Segmentation of the spots image is performed in two steps:
2.1. Image pre-processing
SpotMAX provides two filters for image pre-processing of the spots signal: blurring (gaussian filter) and a spot detection filter (i.e., Difference of Gaussians).
The gaussian filter can be applied with a different sigma for each dimension, which is very useful when working with anisotropic 3D z-stack data.
The spot detection filter is a Difference of Gaussians filter whose parameters
are automatically calculated from the expected spot size. See the
description of the parameter Sharpen spots signal prior detection for
more details.
2.2. Semantic segmentation
The pre-processed image is used as input to the segmentation model of your choice. SpotMAX will segment the reference channel by using automatic thresholding, SpotMAX AI models, Spotiflow, or any of the models available on the BioImage.IO Model Zoo.
For more details about the available methods for automatic thresholding see this guide Thresholding (scikit-image).
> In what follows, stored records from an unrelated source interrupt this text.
(** * AI Content Calendar Creator: the orchestration pipeline of [app.py]

    A shallow embedding of the pipeline functions of [src/app.py]
    ([generate_content], [search_web], [search_pixabay],
    [generate_resources_for_topic], [create_content_calendar],
    [save_content_calendar], [create_session]) together with the fragment of
    the Python run time they rely on: [str] methods, [dict]/[list] access,
    exceptions with [try]/[except]/[finally], and the [json] codec.

    Conventions.
    - A Python [str] is a [string]; one [ascii] is one character, so the model
      covers the characters with code point below 256.
    - A Python value that can flow through the pipeline is a [pyval]: the
      values JSON can carry.  Every [dict] of the program has [str] keys and
      is kept as an association list in insertion order.
    - An exception is a class together with its [str(e)] text.  Only classes
      deriving from [Exception] are modelled.
    - The outside world (the HTTP backends, the clock) is an [env]: it answers
      the n-th call of each kind, and may look at the request.
    - Two libraries are written out as far as the statements need them: the
      retry loop of [urllib3] that obeys the policy of [create_session]
      (module [Urllib3]) and the decoder of [json] that reads back what
      [json.dump] wrote (module [JsonDecode]). *)

From Stdlib Require Import String Ascii List ZArith Lia Bool Arith.
From Stdlib Require Import DecimalString DecimalZ DecimalNat.
Import ListNotations.

Local Open Scope list_scope.
Local Open Scope string_scope.

(* ===================================================================== *)
(** * Python strings *)
(* ===================================================================== *)

Module PyStr.

Definition newline : ascii := ascii_of_nat 10.
Definition dquote : ascii := ascii_of_nat 34.
Definition backslash : ascii := ascii_of_nat 92.

(** [s.split(sep)] for a one-character separator: every occurrence
    splits, empty pieces are kept, the result is never empty. *)
Fixpoint split (sep : ascii) (s : string) : list string :=
  match s with
  | EmptyString => [EmptyString]
  | String c r =>
      if Ascii.eqb c sep then EmptyString :: split sep r
      else match split sep r with
           | h :: t => String c h :: t
           | [] => [String c EmptyString]
           end
  end.

(** [sep.join(parts)] for a one-character separator. *)
Fixpoint join (sep : ascii) (parts : list string) : string :=
  match parts with
  | [] => EmptyString
  | [p] => p
  | p :: rest => p ++ String sep (join sep rest)
  end.

(** [s.startswith(p)]. *)
Definition startswith (s p : string) : bool := String.prefix p s.

(** The characters [str.strip()] removes (code points below 256 for which
    [str.isspace] holds). *)
Definition isspace (c : ascii) : bool :=
  let n := nat_of_ascii c in
  (((9 <=? n) && (n <=? 13)) || ((28 <=? n) && (n <=? 32))
   || (n =? 133) || (n =? 160))%nat.

Fixpoint lstrip (s : string) : string :=
  match s with
  | EmptyString => EmptyString
  | String c r => if isspace c then lstrip r else s
  end.

Fixpoint rstrip (s : string) : string :=
  match s with
  | EmptyString => EmptyString
  | String c r =>
      match rstrip r with
      | EmptyString => if isspace c then EmptyString else String c EmptyString
      | r' => String c r'
      end
  end.

Definition strip (s : string) : string := rstrip (lstrip s).

(** [c in s] for a character. *)
Fixpoint contains (c : ascii) (s : string) : bool :=
  match s with
  | EmptyString => false
  | String d r => Ascii.eqb d c || contains c r
  end.

(** The text before the first [c] (all of [s] when there is none), and the
    text after it (empty when there is none). *)
Fixpoint before_first (c : ascii) (s : string) : string :=
  match s with
  | EmptyString => EmptyString
  | String d r => if Ascii.eqb d c then EmptyString else String d (before_first c r)
  end.
(** A loop that retypes the variables a test selects. *)
Lemma sfor_retype (c : Dataset -> string -> bool) (d : dtype)
    (l : list string) (s : Dataset) :
  (forall s x, c s x = true -> is_Some (ds_variables s !! x)) ->
  (forall s s' x, ds_variables s !! x = ds_variables s' !! x ->
                  ds_coord_names s = ds_coord_names s' -> c s x = c s' x) ->
  NoDup l -> wf_dataset s ->
  exists s',
    sfor l (fun x => let! data := sget in
                     if c data x then ds_retype x d else sret tt) s
      = (ok tt, s') /\
    wf_dataset s' /\ ds_dims s' = ds_dims s /\
    ds_coord_names s' = ds_coord_names s /\ ds_attrs s' = ds_attrs s /\
    forall name,
      ds_variables s' !! name =
        (fun da => if bool_decide (name ∈ l) && c s name then retype d da else da)
          <$> ds_variables s !! name.
Proof.
  intros Hc Hext Hnd. revert s.
  induction Hnd as [|x l Hx Hnd IH]; intros s Hwf.
  { exists s. split; [reflexivity|]. repeat (split; [solve [auto]|]).
    intros name. destruct (ds_variables s !! name); reflexivity. }
  cbn [sfor].
  destruct (c s x) eqn:Hcx.
  - destruct (Hc s x Hcx) as [da Hda].
    set (s1 := mkDataset (ds_dims s) (<[x := retype d da]> (ds_variables s))
                 (ds_coord_names s) (ds_attrs s)).
    rewrite (sbind_run_ok _ _ s s1 tt)
      by (rewrite sbind_sget, Hcx; exact (ds_retype_run x d s da Hwf Hda)).
    destruct (IH s1) as (s' & Hrun & Hwf' & Hd & Hn & Ha & Hv).
    { apply wf_dataset_insert; [exact Hwf|]. exact (Hwf x da Hda). }
    exists s'. split; [exact Hrun|]. split; [exact Hwf'|].
    split; [exact Hd|]. split; [exact Hn|]. split; [exact Ha|].
    intros name. rewrite Hv. subst s1. cbn [ds_variables].
    rewrite lookup_insert. case_decide as Hname.
    + subst name. rewrite Hda. cbn.
      rewrite (bool_decide_eq_false_2 _ Hx). cbn.
      rewrite bool_decide_eq_true_2 by constructor. rewrite Hcx. reflexivity.
    + destruct (ds_variables s !! name) as [da'|] eqn:E; [|reflexivity]. cbn.
      assert (c (mkDataset (ds_dims s) (<[x := retype d da]> (ds_variables s))
                   (ds_coord_names s) (ds_attrs s)) name = c s name) as ->.
      { apply Hext; [cbn; rewrite lookup_insert_ne by exact Hname|]; reflexivity. }
      destruct (decide (name ∈ l)) as [Hin|Hin].
      * rewrite !bool_decide_eq_true_2 by (try constructor; assumption). reflexivity.
      * rewrite !bool_decide_eq_false_2; [reflexivity| |exact Hin].
        rewrite elem_of_cons. intros [?|?]; congruence.
  - rewrite (sbind_run_ok _ _ s s tt) by (rewrite sbind_sget, Hcx; reflexivity).
    destruct (IH s Hwf) as (s' & Hrun & Hwf' & Hd & Hn & Ha & Hv).
    exists s'. split; [exact Hrun|]. split; [exact Hwf'|].
    split; [exact Hd|]. split; [exact Hn|]. split; [exact Ha|].
    intros name. rewrite Hv.
    destruct (ds_variables s !! name) as [da'|] eqn:E; [|reflexivity]. cbn.
    destruct (decide (name = x)) as [->|Hname].
    + rewrite (bool_decide_eq_false_2 _ Hx). rewrite Hcx, !Bool.andb_false_r. reflexivity.
    + destruct (decide (name ∈ l)) as [Hin|Hin].
      * rewrite !bool_decide_eq_true_2 by (try constructor; assumption). reflexivity.
      * rewrite !bool_decide_eq_false_2; [reflexivity| |exact Hin].
        rewrite elem_of_cons. intros [?|?]; congruence.
Qed.

End DatasetLoops.

(* ================================================================== *)
(** ** [grid_predictions]: the stacked table and one class pass *)
(* ================================================================== *)

Section Stacking.

Local Open Scope state_scope.

Lemma sbind_slift_ok {A B} (a : A) (k : A -> State B) (s : Dataset) :
  sbind (slift (ok a)) k s = k a s.
Proof. reflexivity. Qed.

Lemma sbind_slift_raise {A B} (e : exn) (k : A -> State B) (s : Dataset) :
  sbind (slift (raise e)) k s = (raise e, s).
Proof. reflexivity. Qed.

Lemma argmax_axis1_table (preds : ndarray) (n k : nat) :
  table n k preds -> 0 < k ->
  argmax_axis1 preds
    = ok ((fun i => argmax_row (buf_row k (data preds) i)) <$> seq 0 n).
Proof.
  intros [Hs _] Hk. unfold argmax_axis1. rewrite Hs.
  rewrite decide_False by lia. reflexivity.
Qed.

Lemma ptype_column_table (preds : ndarray) (n k : nat) :
  table n 1 (ptype_column preds n k).
Proof.
  split; [reflexivity|]. unfold ptype_column. cbn [data].
  rewrite !length_fmap, length_seq. lia.
Qed.

(** [np.hstack([a, b])] of two tables with the same number of rows. *)
Lemma hstack_table (a b : ndarray) (n wa wb : nat) :
  table n wa a -> table n wb b ->
  exists out,
    concatenate_axis1 [a; b] = ok out /\ table n (wa + wb) out /\
    arr_dtype out = promote (arr_dtype b) (arr_dtype a) /\
    forall i, i < n ->
      buf_row (wa + wb) (data out) i
        = buf_row wa (data a) i ++ buf_row wb (data b) i.
Proof.
  intros Ha Hb. pose proof Ha as [Sa La]. pose proof Hb as [Sb Lb].
  unfold concatenate_axis1. rewrite Sa. cbn [forallb same_rows]. unfold same_rows.
  rewrite Sb, bool_decide_eq_true_2 by reflexivity. cbn [andb foldr].
  rewrite (table_ncols _ _ _ Ha), (table_ncols _ _ _ Hb), Nat.add_0_r.
  assert (forall i, i < n ->
            length (flat_map (fun b0 => buf_row (ncols b0) (data b0) i) [a; b])
              = wa + wb) as Hrow.
  { intros i Hi. cbn [flat_map]. rewrite app_nil_r, length_app.
    rewrite (table_ncols _ _ _ Ha), (table_ncols _ _ _ Hb).
    rewrite (table_row_length n wa a i Ha Hi), (table_row_length n wb b i Hb Hi).
    reflexivity. }
  eexists. split; [reflexivity|]. split; [|split; [reflexivity|]].
  - split; [reflexivity|]. cbn [data]. apply length_flat_map_const. exact Hrow.
  - intros i Hi. cbn [data]. rewrite buf_row_flat_map by assumption.
    cbn [flat_map]. rewrite app_nil_r.
    rewrite (table_ncols _ _ _ Ha), (table_ncols _ _ _ Hb). reflexivity.
Qed.

Lemma slice_last_axis_ok (a : ndarray) (r c k i : nat) :
  shape a = [r; c; k] -> i < k ->
  slice_last_axis a i
    = ok (NDArray [r; c] (arr_dtype a)
            ((fun idx => fget (data a) (Z.of_nat (idx * k + i))) <$> seq 0 (r * c))).
Proof.
  intros Hs Hi. unfold slice_last_axis. rewrite Hs, decide_True by exact Hi.
  reflexivity.
Qed.

Lemma ds_set_attrs_inserted (name : string) (da : DataArray)
    (attrs : gmap string string) (dims : gmap string nat)
    (vars : gmap string DataArray) (cn : gset string) (at0 : gmap string string) :
  ds_set_attrs name attrs (mkDataset dims (<[name := da]> vars) cn at0)
    = (ok tt, mkDataset dims
                (<[name := mkDataArray (da_dims da) (da_values da) attrs]> vars)
                cn at0).
Proof.
  unfold ds_set_attrs. cbn [ds_variables ds_dims ds_coord_names ds_attrs].
  rewrite lookup_insert_eq, insert_insert_eq. reflexivity.
Qed.
(** * Request router, agents and LLM gateway of the provider-network dashboard

    A shallow embedding of the [agents] package: the gateway of
    [BaseAgent] ([call_llm], [_clean_llm_response]), [process_request] of
    the three agents, and [AgentOrchestrator] (classification, request
    building, routing, integration, conversation log), with the properties
    of the classifier, the gateway and the router proved over it.

    - Python [str] values are [string]s: sequences of code points below
      256 (Latin-1), on which [str.lower], [str.strip], [str.split] and
      [in] are written out as Python defines them.
    - Dicts, lists and scalars are values of one type [pyval]; a dict
      keeps its insertion order.
    - Code that may raise returns a [result]; code that also sends
      requests, reads the clock or touches the conversation log is a
      computation [M] over an explicit [world].
    - A global name is resolved when the statement using it runs, in the
      namespace of the module that defines the function; the namespaces are
      what the import statements and the class statement of each module
      bind.  The relative imports are read as naming the modules of this
      package.
    - The transport, the clock and the context formatters are parameters
      ([env]); every property is proved for all of them. *)

From Stdlib Require Import String Ascii List Bool Arith ZArith Lia.
From Stdlib Require Import PrimFloat.
Import ListNotations.
Set Warnings "-register-all".
Open Scope string_scope.
Open Scope list_scope.

(* ================================================================= *)
(** * Part I. Definitions *)
(* ================================================================= *)

(* ----------------------------------------------------------------- *)
(** ** Python strings *)

Module PyStr.

(** [str.lower] on one code point: A-Z, and the Latin-1 capitals
    U+00C0..U+00DE except the multiplication sign U+00D7, move up by 32. *)
Definition chr_lower (c : ascii) : ascii :=
  let n := nat_of_ascii c in
  if (((65 <=? n) && (n <=? 90)) || ((192 <=? n) && (n <=? 222) && negb (n =? 215)))%nat
  then ascii_of_nat (n + 32)
  else c.

(** [s.lower()] *)
Fixpoint lower (s : string) : string :=
  match s with
  | EmptyString => EmptyString
  | String c s' => String (chr_lower c) (lower s')
  end.

(** [s.startswith(k)] *)
Fixpoint starts_with (k s : string) : bool :=
  match k, s with
  | EmptyString, _ => true
  | String _ _, EmptyString => false
  | String a k', String b s' => Ascii.eqb a b && starts_with k' s'
  end.

(** [k in s]: [k] occurs in [s] at some offset. *)
Fixpoint str_in (k s : string) : bool :=
  starts_with k s ||
  match s with
  | EmptyString => false
  | String _ s' => str_in k s'
  end.

(** [any(k in s for k in ks)] *)
Definition any_in (ks : list string) (s : string) : bool :=
  existsb (fun k => str_in k s) ks.

(** [s.split(sep)] for a one-character separator; never the empty list. *)
Fixpoint split (sep : ascii) (s : string) : list string :=
  match s with
  | EmptyString => [EmptyString]
  | String c s' =>
      if Ascii.eqb c sep then EmptyString :: split sep s'
      else match split sep s' with
           | [] => [String c EmptyString]
           | h :: t => String c h :: t
           end
  end.

(** [sep.join(parts)] *)
Fixpoint join (sep : string) (parts : list string) : string :=
  match parts with
  | [] => EmptyString
  | [p] => p
  | p :: rest => p ++ sep ++ join sep rest
  end.

(** [c.isspace()] below U+0100: TAB..CR, FS..US, space, NEL and NBSP. *)
Definition is_space (c : ascii) : bool :=
  let n := nat_of_ascii c in
  (((9 <=? n) && (n <=? 13)) || ((28 <=? n) && (n <=? 32)) || (n =? 133) || (n =? 160))%nat.

(** [s.lstrip()] *)
Fixpoint lstrip (s : string) : string :=
  match s with
  | EmptyString => EmptyString
  | String c s' => if is_space c then lstrip s' else s
  end.

(** [s.rstrip()] *)
Fixpoint rstrip (s : string) : string :=
  match s with
  | EmptyString => EmptyString
  | String c s' =>
      match rstrip s' with
      | EmptyString => if is_space c then EmptyString else String c EmptyString
      | r => String c r
      end
  end.

(** [s.strip()] *)
Definition strip (s : string) : string := rstrip (lstrip s).

(** [s[:n]] *)
Fixpoint take (n : nat) (s : string) : string :=
  match n, s with
  | O, _ => EmptyString
  | _, EmptyString => EmptyString
  | S n', String c s' => String c (take n' s')
  end.

(** The line feed and the double quote, as one-character strings. *)
Definition LF : ascii := ascii_of_nat 10.
Definition nl : string := String LF EmptyString.
Definition dq : string := String (ascii_of_nat 34) EmptyString.

End PyStr.
Import PyStr.

(* ----------------------------------------------------------------- *)
(** ** Intent classification ([AgentOrchestrator._classify_intent]) *)

Record Intent := mkIntent {
  primary_agent : string;
  secondary_agents : list string;
  complexity : string;
  keywords_found : list string
}.

Definition cost_keywords : list string :=
  ["cost"; "save"; "savings"; "expensive"; "budget"; "reduce"; "optimize"; "financial"].

Definition analysis_keywords : list string :=
  ["analyze"; "performance"; "quality"; "score"; "compare"; "benchmark"; "trend"].

Definition report_keywords : list string :=
  ["report"; "summary"; "document"; "generate"; "download"; "pdf"; "presentation"].

Definition complex_keywords : list string :=
  ["comprehensive"; "detailed"; "full analysis"; "complete"; "everything"].

(** The intent the function starts from. *)
Definition default_intent : Intent :=
  {| primary_agent := "network_analysis";
     secondary_agents := [];
     complexity := "simple";
     keywords_found := [] |}.

(** [[k for k in ks if k in query_lower]] *)
Definition found_in (ks : list string) (query_lower : string) : list string :=
  filter (fun k => str_in k query_lower) ks.

Definition _classify_intent (user_query : string) : Intent :=
  let query_lower := lower user_query in
  let intent := default_intent in
  if any_in complex_keywords query_lower then
    {| primary_agent := "multi_agent";
       secondary_agents := ["network_analysis"; "cost_optimization"; "report_generation"];
       complexity := "complex";
       keywords_found := keywords_found intent |}
  else if any_in cost_keywords query_lower then
    {| primary_agent := "cost_optimization";
       secondary_agents := secondary_agents intent;
       complexity := complexity intent;
       keywords_found := keywords_found intent ++ found_in cost_keywords query_lower |}
  else if any_in report_keywords query_lower then
    {| primary_agent := "report_generation";
       secondary_agents := secondary_agents intent;
       complexity := complexity intent;
       keywords_found := keywords_found intent ++ found_in report_keywords query_lower |}
  else if any_in analysis_keywords query_lower then
    {| primary_agent := "network_analysis";
       secondary_agents := secondary_agents intent;
       complexity := complexity intent;
       keywords_found := keywords_found intent ++ found_in analysis_keywords query_lower |}
  else intent.

(* ----------------------------------------------------------------- *)
(** ** Python values, exceptions and effects *)

(** The values that requests, results and decoded JSON bodies are made of.
    A [dict] keeps its keys in insertion order. *)
Inductive pyval :=
| PNone
| PBool (b : bool)
| PInt (z : Z)
| PFloat (f : float)
| PStr (s : string)
| PList (l : list pyval)
| PDict (d : list (string * pyval)).

Definition dict := list (string * pyval).

(** [d.get(k, default)] *)
Fixpoint dict_get (k : string) (d : dict) (default : pyval) : pyval :=
  match d with
  | [] => default
  | (k', v) :: d' => if String.eqb k k' then v else dict_get k d' default
  end.

(** [d[k] = v] *)
Fixpoint dict_set (k : string) (v : pyval) (d : dict) : dict :=
  match d with
  | [] => [(k, v)]
  | (k', v') :: d' => if String.eqb k k' then (k, v) :: d' else (k', v') :: dict_set k v d'
  end.

(** [v == s] for a string literal [s] *)
Definition py_eq_str (v : pyval) (s : string) : bool :=
  match v with
  | PStr t => String.eqb t s
  | _ => false
  end.

(** [x in xs] for a list of strings *)
Definition str_mem (x : string) (xs : list string) : bool :=
  existsb (String.eqb x) xs.

(** [type(v).__name__] *)
Definition type_name (v : pyval) : string :=
  match v with
  | PNone => "NoneType"
  | PBool _ => "bool"
  | PInt _ => "int"
  | PFloat _ => "float"
  | PStr _ => "str"
  | PList _ => "list"
  | PDict _ => "dict"
  end.
(* ===== verification/Json.v ===== *)
(** * JSON text ([json.dumps(..., sort_keys=True, separators=(",", ":"))] and
      [json.loads] of the standard library)

    The serialization the journal, the audit log and the stored payloads go
    through, and its reader. Floats are written and read by the parameters
    [float_repr] and [float_parse]; [NaN] and the infinities, escapes above
    U+00FF and integers of more than 4300 digits are outside the model. *)

From Stdlib Require Import DecimalString DecimalZ.
From S2P Require Import Prelude Schemas.

(** ** Strings *)

Definition hex_digit (n : N) : ascii :=
  if (n <? 10)%N then ascii_of_N (48 + n) else ascii_of_N (87 + n).

Definition bslash : ascii := "092"%char.
Definition quote : ascii := "034"%char.

(** One character inside a string literal ([ESCAPE_ASCII]). *)
Definition escape (c : ascii) : string :=
  let n := code c in
  if (n =? 34)%N then String bslash (String quote EmptyString)
  else if (n =? 92)%N then String bslash (String bslash EmptyString)
  else if (n =? 10)%N then String bslash "n"
  else if (n =? 13)%N then String bslash "r"
  else if (n =? 9)%N then String bslash "t"
  else if (n =? 12)%N then String bslash "f"
  else if (n =? 8)%N then String bslash "b"
  else if (32 <=? n)%N && (n <=? 126)%N then String c EmptyString
  else String bslash ("u00" +:+
         String (hex_digit (n / 16)) (String (hex_digit (n mod 16)) EmptyString)).

Fixpoint escape_all (s : string) : string :=
  match s with
  | EmptyString => EmptyString
  | String c s' => escape c +:+ escape_all s'
  end.

Definition json_string (s : string) : string :=
  String quote (escape_all s +:+ String quote EmptyString).

(** ** [json.dumps] *)

(** [sort_keys=True]: every dict in key order. *)
Definition key_le (a b : string * pyval) : Prop := String.le a.1 b.1.
#[export] Instance key_le_dec a b : Decision (key_le a b).
Proof. unfold key_le. apply _. Defined.

Fixpoint sort_keys (v : pyval) : pyval :=
  match v with
  | PList l => PList (map sort_keys l)
  | PDict d => PDict (merge_sort key_le (map (fun kv => (kv.1, sort_keys kv.2)) d))
  | _ => v
  end.

Section Json.
Context (float_repr : Q -> string) (float_parse : string -> Q).

(** The text of a value, dicts in their order, with [gap] after each comma and
    colon; [None] is the [TypeError] of a value JSON cannot hold. *)
Fixpoint json_gap (gap : string) (v : pyval) : option string :=
  match v with
  | PNone => Some "null"%string
  | PBool true => Some "true"%string
  | PBool false => Some "false"%string
  | PInt z => Some (str_of_Z z)
  | PFloat q => Some (float_repr q)
  | PStr s => Some (json_string s)
  | PTime _ => None
  | PList l =>
      (fun items => "[" +:+ join ("," +:+ gap) items +:+ "]") <$>
        (fix go (l : list pyval) : option (list string) :=
           match l with
           | [] => Some []
           | x :: l' => t ← json_gap gap x; ts ← go l'; Some (t :: ts)
           end) l
  | PDict d =>
      (fun items => "{" +:+ join ("," +:+ gap) items +:+ "}") <$>
        (fix go (d : list (string * pyval)) : option (list string) :=
           match d with
           | [] => Some []
           | (k, x) :: d' =>
               t ← json_gap gap x; ts ← go d'; Some ((json_string k +:+ (":" +:+ gap) +:+ t) :: ts)
           end) d
  end.

(** [separators=(",", ":")], and the default separators. *)
Abbreviation json_text := (json_gap EmptyString).
Definition json_spaced : pyval -> option string := json_gap " ".

Definition json_dumps (v : pyval) : option string := json_text (sort_keys v).

(** [json.dumps(..., indent=2)]: a line per element, [level] deep. *)
Fixpoint spaces (n : nat) : string :=
  match n with O => EmptyString | S n' => String " " (spaces n') end.
Definition new_line (level : nat) : string := String "010" (spaces (2 * level)).
Fixpoint json_pretty (level : nat) (v : pyval) : option string :=
  match v with
  | PList ((_ :: _) as l) =>
      (fun items => "[" +:+ new_line (S level) +:+ join ("," +:+ new_line (S level)) items
                    +:+ new_line level +:+ "]") <$>
        (fix go (l : list pyval) : option (list string) :=
           match l with
           | [] => Some []
           | x :: l' => t ← json_pretty (S level) x; ts ← go l'; Some (t :: ts)
           end) l
  | PDict ((_ :: _) as d) =>
      (fun items => "{" +:+ new_line (S level) +:+ join ("," +:+ new_line (S level)) items
                    +:+ new_line level +:+ "}") <$>
        (fix go (d : list (string * pyval)) : option (list string) :=
           match d with
           | [] => Some []
           | (k, x) :: d' =>
               t ← json_pretty (S level) x; ts ← go d'; Some ((json_string k +:+ ": " +:+ t) :: ts)
           end) d
  | _ => json_text v
  end.

(** ** [json.loads] *)

Definition json_ws (c : ascii) : bool :=
  let n := code c in (n =? 32)%N || (n =? 9)%N || (n =? 10)%N || (n =? 13)%N.
Fixpoint skip_ws (s : string) : string :=
  match s with
  | String c s' => if json_ws c then skip_ws s' else s
  | EmptyString => EmptyString
  end.

Definition hex_val (c : ascii) : option N :=
  if is_digit c then Some (code c - 48)%N
  else if in_range 97 102 c then Some (code c - 87)%N
  else if in_range 65 70 c then Some (code c - 55)%N
  else None.

(** The inside of a string literal, up to the closing quote. *)
Fixpoint parse_chars (s : string) : option (string * string) :=
  match s with
  | EmptyString => None
  | String c s' =>
      if Ascii.eqb c quote then Some (EmptyString, s')
      else if Ascii.eqb c bslash then
        match s' with
        | String e s'' =>
            let simple r := '(t, rest) ← parse_chars s''; Some (String r t, rest) in
            if Ascii.eqb e quote then simple quote
            else if Ascii.eqb e bslash then simple bslash
            else if Ascii.eqb e "/"%char then simple "/"%char
            else if Ascii.eqb e "n"%char then simple "010"%char
            else if Ascii.eqb e "r"%char then simple "013"%char
            else if Ascii.eqb e "t"%char then simple "009"%char
            else if Ascii.eqb e "f"%char then simple "012"%char
            else if Ascii.eqb e "b"%char then simple "008"%char
            else if Ascii.eqb e "u"%char then
              match s'' with
              | String h1 (String h2 (String h3 (String h4 s4))) =>
                  a ← hex_val h1; b ← hex_val h2; x ← hex_val h3; y ← hex_val h4;
                  if (a =? 0)%N && (b =? 0)%N then
                    '(t, rest) ← parse_chars s4;
                    Some (String (ascii_of_N (16 * x + y)) t, rest)
                  else None
              | _ => None
              end
            else None
        | EmptyString => None
        end
      else if (code c <? 32)%N then None
      else '(t, rest) ← parse_chars s'; Some (String c t, rest)
  end.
One crucial aspect of SpotMAX is that you can apply the segmentation model
on each input segmented object (e.g., the single cells, a.k.a. “Local”) or on
all the objects in the image (a.k.a. “Aggregated”). See the parameter
Aggregate cells prior analysis to know how to toggle these two modes.
We recommend testing with both modes, but as a rule of thumb if all the reference channel structures are present in all the cells but you have a large intensity variation between objects then using the “Local” mode could be beneficial.
On the other hand, if some of the objects are completely devoid of any reference channel structure aggregating the objects might be the only option.
Note
If you are working with the S. cerevisiase model organism, most of the
times small buds do not have any structure. However, the “Local” will
still work if you annotate mother-bud relationship using our other software
Cell-ACDC. This is because SpotMAX will consider the mother-object
as a single object while the bud is still attached to the mother (i.e.,
before division is annotated). Make sure that you provide the annotations
to SpotMAX with the parameter Table with lineage info end name.